(Beginning of Provided records)

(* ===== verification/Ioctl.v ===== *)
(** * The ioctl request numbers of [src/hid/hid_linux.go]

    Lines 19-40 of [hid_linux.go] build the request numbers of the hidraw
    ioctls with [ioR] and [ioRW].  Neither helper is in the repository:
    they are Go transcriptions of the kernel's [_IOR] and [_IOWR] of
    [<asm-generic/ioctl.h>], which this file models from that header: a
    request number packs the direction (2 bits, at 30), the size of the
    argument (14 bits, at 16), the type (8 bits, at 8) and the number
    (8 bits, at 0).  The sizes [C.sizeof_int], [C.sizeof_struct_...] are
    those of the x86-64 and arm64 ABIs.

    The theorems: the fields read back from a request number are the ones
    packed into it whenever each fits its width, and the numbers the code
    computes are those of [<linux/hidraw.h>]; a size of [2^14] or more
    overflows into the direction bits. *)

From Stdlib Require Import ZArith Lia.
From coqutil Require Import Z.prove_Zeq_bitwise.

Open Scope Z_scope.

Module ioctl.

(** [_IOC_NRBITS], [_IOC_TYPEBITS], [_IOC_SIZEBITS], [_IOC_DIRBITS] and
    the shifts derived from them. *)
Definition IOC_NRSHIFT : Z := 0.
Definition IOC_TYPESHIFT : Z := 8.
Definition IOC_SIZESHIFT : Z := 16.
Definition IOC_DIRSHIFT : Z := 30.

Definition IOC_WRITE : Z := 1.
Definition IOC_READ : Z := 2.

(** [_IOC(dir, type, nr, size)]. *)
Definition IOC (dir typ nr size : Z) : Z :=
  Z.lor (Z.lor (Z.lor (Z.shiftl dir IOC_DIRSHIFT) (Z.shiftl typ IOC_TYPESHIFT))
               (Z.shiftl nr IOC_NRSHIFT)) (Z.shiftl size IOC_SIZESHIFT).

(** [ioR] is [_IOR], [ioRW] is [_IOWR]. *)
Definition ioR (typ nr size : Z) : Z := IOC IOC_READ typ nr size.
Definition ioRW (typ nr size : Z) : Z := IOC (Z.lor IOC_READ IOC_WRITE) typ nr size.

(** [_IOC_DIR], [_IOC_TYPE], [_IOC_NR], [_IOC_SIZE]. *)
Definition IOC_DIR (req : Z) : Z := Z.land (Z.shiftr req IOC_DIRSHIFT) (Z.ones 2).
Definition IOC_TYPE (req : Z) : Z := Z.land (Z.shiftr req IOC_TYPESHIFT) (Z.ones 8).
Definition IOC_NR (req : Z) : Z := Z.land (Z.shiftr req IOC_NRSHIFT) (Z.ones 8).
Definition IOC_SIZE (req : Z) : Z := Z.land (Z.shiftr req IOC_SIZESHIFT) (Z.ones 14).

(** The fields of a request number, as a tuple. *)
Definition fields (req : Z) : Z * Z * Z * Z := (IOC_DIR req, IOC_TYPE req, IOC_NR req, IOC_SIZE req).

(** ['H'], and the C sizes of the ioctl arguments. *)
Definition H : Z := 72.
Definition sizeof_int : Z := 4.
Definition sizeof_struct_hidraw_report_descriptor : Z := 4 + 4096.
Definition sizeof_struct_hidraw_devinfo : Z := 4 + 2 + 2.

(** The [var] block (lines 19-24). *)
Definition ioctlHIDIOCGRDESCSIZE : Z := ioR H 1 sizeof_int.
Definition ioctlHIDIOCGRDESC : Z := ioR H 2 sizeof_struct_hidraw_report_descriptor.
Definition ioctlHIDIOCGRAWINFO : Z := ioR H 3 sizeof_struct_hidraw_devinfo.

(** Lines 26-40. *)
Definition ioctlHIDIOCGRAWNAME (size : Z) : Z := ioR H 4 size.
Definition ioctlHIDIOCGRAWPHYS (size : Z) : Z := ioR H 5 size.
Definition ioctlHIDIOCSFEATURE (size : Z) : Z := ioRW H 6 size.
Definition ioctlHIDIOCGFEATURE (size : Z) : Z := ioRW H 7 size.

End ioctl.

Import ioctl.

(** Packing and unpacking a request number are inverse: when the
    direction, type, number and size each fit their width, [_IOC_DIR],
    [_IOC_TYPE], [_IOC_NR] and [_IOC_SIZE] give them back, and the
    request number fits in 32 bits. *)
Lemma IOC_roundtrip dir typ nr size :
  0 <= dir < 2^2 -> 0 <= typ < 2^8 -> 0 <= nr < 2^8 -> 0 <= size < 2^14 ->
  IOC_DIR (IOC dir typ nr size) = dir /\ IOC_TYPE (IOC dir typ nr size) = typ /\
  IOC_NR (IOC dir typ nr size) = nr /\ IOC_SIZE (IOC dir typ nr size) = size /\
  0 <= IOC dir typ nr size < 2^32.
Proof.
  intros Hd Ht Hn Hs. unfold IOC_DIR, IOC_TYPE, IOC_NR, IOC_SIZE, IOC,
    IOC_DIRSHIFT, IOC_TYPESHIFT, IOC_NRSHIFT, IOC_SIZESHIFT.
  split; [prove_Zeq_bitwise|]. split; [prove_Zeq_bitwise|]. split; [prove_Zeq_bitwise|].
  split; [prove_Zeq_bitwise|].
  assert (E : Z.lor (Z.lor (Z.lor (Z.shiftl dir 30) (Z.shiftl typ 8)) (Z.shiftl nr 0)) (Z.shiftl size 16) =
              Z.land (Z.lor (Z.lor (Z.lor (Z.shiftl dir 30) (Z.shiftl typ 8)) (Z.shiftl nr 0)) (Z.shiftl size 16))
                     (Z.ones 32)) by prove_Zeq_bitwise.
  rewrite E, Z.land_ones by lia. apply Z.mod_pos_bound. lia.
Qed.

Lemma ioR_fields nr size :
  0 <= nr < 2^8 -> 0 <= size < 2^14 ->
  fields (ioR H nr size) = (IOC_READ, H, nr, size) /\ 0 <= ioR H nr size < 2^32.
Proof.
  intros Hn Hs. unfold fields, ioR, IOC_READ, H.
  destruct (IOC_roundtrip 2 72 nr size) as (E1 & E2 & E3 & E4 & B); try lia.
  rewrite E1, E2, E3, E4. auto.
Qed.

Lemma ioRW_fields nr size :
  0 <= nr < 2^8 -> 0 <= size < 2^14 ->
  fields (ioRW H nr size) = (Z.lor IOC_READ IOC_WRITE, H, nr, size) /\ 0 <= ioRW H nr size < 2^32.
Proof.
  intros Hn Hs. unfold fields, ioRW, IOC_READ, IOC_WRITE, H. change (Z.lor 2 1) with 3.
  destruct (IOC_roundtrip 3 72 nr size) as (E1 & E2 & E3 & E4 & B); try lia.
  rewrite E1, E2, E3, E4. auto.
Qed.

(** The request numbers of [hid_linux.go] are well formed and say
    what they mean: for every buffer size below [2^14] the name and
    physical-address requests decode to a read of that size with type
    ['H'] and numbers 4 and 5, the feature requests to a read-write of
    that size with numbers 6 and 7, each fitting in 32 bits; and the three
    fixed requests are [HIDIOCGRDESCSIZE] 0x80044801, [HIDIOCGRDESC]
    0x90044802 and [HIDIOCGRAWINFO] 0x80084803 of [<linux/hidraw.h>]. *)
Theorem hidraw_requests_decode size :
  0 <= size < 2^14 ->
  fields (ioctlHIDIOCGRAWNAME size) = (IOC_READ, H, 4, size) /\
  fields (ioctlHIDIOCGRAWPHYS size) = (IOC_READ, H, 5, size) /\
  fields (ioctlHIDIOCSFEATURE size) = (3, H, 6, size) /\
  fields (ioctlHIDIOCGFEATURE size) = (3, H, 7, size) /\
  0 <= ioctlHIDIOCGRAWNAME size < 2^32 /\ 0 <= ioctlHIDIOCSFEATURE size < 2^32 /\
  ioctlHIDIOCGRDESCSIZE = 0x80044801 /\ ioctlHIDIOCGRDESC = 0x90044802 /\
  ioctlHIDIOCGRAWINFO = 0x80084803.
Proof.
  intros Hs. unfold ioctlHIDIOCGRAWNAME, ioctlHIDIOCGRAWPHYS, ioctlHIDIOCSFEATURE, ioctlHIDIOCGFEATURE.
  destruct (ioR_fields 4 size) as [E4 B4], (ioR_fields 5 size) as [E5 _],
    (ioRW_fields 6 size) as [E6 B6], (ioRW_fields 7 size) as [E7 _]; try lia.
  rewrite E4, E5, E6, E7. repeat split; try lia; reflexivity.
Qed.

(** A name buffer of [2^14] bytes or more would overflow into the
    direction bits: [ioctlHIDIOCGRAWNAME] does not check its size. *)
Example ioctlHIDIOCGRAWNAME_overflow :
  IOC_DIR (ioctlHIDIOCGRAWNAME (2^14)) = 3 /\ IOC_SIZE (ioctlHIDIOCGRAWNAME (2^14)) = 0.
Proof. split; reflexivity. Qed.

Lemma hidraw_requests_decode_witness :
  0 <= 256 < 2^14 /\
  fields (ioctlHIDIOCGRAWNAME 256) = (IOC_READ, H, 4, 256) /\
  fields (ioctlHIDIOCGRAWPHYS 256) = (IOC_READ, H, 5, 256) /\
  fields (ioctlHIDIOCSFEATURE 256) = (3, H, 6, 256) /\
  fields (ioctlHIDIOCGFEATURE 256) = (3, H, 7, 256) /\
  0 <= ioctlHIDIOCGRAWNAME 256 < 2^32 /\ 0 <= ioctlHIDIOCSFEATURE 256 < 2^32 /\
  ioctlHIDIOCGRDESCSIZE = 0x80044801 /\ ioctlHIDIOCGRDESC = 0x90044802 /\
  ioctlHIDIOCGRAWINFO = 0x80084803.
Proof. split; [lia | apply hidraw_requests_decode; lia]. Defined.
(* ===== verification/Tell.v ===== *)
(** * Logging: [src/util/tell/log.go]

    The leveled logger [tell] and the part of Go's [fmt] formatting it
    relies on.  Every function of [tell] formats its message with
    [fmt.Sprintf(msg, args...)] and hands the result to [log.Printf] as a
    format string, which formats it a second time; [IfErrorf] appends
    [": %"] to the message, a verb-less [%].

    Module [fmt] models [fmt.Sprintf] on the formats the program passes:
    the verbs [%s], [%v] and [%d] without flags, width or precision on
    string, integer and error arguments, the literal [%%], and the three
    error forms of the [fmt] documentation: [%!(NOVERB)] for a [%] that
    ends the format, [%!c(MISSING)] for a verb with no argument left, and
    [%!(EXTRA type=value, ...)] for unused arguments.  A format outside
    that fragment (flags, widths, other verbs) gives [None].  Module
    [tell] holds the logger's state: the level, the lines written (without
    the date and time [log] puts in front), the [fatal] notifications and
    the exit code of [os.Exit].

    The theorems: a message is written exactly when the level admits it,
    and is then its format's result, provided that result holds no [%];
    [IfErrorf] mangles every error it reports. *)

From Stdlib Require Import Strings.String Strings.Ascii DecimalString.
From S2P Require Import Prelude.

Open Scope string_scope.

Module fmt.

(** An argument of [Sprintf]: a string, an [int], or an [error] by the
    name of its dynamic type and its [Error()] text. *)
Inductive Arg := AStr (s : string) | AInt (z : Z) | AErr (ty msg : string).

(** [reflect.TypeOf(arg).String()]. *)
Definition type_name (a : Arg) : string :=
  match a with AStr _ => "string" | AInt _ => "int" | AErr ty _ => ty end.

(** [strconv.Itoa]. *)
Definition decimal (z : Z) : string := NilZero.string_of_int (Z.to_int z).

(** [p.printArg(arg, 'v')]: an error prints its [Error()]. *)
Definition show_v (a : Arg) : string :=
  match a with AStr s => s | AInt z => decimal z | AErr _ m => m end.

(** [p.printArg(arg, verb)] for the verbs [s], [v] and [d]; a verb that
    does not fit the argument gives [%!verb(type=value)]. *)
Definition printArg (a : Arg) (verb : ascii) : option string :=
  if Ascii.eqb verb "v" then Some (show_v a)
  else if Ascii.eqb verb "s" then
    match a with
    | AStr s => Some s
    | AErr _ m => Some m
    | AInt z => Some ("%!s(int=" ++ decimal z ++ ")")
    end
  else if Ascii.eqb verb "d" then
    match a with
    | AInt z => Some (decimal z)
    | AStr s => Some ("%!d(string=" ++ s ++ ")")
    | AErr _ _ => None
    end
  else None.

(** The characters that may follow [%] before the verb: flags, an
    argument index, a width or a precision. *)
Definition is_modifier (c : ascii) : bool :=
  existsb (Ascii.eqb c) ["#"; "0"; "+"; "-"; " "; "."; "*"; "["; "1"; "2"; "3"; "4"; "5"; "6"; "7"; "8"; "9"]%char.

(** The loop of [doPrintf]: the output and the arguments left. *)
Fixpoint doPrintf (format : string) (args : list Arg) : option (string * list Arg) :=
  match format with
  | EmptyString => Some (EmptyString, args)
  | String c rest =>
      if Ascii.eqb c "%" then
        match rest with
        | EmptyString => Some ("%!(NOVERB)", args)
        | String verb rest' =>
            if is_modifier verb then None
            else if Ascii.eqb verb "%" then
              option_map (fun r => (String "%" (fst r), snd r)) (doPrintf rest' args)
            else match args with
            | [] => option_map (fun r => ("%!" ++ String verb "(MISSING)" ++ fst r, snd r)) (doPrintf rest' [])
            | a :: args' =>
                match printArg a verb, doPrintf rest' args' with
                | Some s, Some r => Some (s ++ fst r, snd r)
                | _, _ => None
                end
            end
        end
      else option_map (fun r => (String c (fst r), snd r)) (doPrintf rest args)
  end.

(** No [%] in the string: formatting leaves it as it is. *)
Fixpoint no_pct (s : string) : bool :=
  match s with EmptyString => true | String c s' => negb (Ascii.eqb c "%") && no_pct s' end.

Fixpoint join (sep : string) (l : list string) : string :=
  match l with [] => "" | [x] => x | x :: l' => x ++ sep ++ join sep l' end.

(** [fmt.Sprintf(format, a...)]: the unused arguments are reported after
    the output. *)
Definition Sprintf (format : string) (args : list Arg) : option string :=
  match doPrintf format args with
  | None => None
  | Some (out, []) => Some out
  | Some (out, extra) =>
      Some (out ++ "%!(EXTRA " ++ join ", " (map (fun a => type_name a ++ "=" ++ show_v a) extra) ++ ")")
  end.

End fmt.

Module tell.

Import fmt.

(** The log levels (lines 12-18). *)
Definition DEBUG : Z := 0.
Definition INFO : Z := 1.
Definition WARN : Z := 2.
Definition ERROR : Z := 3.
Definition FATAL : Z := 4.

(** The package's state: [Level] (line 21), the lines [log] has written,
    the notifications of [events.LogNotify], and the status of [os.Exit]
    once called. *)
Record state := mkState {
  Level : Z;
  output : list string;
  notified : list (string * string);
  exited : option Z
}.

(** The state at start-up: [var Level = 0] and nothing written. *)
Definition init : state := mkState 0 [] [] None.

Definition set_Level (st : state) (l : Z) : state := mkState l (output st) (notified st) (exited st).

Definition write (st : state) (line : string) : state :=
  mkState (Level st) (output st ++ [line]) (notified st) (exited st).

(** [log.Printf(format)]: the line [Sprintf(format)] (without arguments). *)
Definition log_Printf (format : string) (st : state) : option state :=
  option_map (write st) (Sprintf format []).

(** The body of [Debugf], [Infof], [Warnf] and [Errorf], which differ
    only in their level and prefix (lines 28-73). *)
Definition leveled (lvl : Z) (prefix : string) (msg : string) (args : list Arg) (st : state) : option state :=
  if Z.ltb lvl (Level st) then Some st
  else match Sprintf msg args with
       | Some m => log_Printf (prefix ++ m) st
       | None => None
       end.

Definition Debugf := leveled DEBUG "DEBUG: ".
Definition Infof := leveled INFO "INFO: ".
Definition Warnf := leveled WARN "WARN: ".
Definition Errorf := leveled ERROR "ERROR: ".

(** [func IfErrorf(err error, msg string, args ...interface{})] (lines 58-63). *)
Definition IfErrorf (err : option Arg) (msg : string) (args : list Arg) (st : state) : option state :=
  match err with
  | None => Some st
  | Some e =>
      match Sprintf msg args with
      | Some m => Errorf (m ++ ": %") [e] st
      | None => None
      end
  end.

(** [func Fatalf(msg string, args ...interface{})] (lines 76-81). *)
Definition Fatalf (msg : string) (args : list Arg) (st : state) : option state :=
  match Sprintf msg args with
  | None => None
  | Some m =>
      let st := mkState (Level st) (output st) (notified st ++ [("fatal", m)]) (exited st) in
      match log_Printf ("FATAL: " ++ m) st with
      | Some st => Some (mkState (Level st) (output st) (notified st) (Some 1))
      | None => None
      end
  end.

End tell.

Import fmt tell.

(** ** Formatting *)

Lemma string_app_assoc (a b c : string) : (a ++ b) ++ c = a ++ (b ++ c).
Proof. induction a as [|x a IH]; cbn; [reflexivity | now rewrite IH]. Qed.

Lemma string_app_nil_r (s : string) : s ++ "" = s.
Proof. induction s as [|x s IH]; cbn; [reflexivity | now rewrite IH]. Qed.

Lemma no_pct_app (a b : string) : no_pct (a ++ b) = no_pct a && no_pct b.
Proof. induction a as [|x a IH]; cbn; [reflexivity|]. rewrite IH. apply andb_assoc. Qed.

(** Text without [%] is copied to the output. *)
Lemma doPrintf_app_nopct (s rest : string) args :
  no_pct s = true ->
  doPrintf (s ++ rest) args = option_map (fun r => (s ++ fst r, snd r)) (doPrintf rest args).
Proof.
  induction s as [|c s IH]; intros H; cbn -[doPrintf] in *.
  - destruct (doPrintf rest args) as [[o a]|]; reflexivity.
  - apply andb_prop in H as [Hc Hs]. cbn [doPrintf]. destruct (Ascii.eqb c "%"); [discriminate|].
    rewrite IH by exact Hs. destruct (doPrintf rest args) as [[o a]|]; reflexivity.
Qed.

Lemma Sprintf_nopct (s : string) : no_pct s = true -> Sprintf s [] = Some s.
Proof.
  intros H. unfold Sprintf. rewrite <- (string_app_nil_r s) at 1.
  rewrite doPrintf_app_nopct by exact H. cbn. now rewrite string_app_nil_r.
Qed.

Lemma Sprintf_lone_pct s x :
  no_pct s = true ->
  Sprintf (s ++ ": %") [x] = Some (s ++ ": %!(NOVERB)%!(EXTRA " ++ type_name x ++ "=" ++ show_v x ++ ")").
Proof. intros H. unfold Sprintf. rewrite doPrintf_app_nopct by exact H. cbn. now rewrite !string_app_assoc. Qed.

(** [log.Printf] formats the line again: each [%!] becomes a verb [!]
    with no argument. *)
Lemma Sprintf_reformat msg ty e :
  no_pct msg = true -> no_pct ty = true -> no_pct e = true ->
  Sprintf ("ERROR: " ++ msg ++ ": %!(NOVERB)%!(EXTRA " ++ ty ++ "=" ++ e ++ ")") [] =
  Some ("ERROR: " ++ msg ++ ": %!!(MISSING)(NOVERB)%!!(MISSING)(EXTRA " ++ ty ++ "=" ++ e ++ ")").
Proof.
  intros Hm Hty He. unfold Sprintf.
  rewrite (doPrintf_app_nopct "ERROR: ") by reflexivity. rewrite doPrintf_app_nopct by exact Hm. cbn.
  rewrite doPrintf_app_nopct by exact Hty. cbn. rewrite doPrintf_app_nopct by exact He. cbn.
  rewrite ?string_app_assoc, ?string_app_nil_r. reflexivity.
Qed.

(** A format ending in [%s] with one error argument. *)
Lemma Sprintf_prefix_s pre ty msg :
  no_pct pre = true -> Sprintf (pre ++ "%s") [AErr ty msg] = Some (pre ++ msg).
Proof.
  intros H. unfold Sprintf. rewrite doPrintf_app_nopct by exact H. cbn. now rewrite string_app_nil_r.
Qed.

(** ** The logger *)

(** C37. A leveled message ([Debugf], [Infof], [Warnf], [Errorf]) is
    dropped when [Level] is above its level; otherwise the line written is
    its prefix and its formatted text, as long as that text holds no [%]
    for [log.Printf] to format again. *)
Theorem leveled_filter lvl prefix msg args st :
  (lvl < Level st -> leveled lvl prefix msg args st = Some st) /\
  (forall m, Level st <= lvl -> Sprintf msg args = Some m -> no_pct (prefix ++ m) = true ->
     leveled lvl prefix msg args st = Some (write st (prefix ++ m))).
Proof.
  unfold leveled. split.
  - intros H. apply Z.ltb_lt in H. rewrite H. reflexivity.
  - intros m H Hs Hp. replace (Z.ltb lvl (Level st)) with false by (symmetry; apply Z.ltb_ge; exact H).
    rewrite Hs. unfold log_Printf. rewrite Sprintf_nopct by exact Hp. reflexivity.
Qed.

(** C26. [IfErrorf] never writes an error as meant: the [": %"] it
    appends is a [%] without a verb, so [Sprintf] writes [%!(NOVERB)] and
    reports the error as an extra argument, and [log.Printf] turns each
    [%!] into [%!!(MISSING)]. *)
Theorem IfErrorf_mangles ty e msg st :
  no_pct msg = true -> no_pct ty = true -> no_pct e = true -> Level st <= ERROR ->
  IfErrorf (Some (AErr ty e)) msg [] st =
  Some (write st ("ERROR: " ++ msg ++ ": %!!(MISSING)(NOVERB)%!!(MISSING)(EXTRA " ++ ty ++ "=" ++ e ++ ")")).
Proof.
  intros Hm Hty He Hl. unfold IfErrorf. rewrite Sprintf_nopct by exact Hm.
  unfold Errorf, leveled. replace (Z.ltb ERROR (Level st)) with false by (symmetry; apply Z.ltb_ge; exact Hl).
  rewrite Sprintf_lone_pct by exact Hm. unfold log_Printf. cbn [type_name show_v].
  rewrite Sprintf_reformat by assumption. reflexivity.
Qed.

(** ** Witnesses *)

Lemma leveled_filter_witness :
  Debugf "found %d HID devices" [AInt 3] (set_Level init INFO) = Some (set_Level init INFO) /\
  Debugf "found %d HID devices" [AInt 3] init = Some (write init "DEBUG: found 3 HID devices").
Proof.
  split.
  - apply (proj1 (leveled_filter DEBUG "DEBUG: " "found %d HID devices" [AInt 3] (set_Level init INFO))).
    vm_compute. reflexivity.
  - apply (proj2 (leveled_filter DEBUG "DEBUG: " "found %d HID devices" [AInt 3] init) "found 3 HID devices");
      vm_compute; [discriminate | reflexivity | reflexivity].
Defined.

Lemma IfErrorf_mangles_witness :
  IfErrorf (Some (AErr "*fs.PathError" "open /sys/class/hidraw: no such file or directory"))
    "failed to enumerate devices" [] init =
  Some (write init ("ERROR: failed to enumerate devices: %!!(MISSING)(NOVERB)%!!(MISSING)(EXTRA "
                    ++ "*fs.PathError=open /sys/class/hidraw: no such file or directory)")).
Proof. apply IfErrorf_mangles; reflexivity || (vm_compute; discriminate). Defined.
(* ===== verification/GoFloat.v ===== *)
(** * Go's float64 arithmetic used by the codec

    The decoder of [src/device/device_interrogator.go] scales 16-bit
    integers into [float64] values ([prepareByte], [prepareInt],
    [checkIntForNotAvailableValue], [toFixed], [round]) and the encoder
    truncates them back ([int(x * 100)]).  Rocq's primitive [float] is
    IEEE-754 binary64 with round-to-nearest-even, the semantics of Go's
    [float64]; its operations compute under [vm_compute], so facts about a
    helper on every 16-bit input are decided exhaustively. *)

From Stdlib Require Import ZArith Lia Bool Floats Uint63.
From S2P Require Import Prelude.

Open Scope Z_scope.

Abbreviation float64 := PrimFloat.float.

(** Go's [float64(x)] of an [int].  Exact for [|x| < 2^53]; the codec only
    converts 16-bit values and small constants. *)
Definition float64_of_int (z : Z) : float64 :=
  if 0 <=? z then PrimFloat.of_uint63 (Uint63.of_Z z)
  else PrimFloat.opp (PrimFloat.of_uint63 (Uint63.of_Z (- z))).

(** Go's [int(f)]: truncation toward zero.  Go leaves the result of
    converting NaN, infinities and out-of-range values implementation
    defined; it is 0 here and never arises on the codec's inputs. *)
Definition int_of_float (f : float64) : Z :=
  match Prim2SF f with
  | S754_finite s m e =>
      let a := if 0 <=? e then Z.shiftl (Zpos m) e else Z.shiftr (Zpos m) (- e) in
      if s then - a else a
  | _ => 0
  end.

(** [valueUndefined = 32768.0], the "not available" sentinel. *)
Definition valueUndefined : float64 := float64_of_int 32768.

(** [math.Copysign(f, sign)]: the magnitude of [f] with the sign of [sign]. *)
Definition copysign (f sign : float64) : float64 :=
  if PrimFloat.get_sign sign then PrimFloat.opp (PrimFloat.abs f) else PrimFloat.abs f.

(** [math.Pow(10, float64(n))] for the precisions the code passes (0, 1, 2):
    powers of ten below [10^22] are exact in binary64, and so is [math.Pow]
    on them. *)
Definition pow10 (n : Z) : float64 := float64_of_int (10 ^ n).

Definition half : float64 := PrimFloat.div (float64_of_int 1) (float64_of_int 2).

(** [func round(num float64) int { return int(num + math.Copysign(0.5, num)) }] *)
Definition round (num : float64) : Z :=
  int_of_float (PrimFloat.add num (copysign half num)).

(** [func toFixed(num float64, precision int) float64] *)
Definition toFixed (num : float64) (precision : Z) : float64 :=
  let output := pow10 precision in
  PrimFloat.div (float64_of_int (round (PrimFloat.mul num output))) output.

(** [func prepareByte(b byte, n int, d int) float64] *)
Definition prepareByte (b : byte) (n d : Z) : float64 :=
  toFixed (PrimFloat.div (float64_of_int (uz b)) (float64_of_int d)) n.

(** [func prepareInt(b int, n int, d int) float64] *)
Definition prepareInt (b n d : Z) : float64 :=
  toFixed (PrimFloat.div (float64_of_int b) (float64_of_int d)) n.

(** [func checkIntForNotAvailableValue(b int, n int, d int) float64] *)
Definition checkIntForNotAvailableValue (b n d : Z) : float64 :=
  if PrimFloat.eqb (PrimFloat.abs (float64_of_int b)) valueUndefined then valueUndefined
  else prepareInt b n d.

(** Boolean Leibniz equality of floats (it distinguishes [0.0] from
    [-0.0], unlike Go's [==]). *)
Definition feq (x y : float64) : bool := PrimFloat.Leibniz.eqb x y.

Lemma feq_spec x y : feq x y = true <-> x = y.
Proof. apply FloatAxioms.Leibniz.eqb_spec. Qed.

(End of Provided records)

Task statement -> The required output is every line above from the one with "(** [reflect.TypeOf(arg).String()]. *)" down to the one with "Definition printArg (a", restated word for word, ends included.

Solution to the problem ->
(** [reflect.TypeOf(arg).String()]. *)
Definition type_name (a : Arg) : string :=
  match a with AStr _ => "string" | AInt _ => "int" | AErr ty _ => ty end.

(** [strconv.Itoa]. *)
Definition decimal (z : Z) : string := NilZero.string_of_int (Z.to_int z).

(** [p.printArg(arg, 'v')]: an error prints its [Error()]. *)
Definition show_v (a : Arg) : string :=
  match a with AStr s => s | AInt z => decimal z | AErr _ m => m end.

(** [p.printArg(arg, verb)] for the verbs [s], [v] and [d]; a verb that
    does not fit the argument gives [%!verb(type=value)]. *)
Definition printArg (a : Arg) (verb : ascii) : option string :=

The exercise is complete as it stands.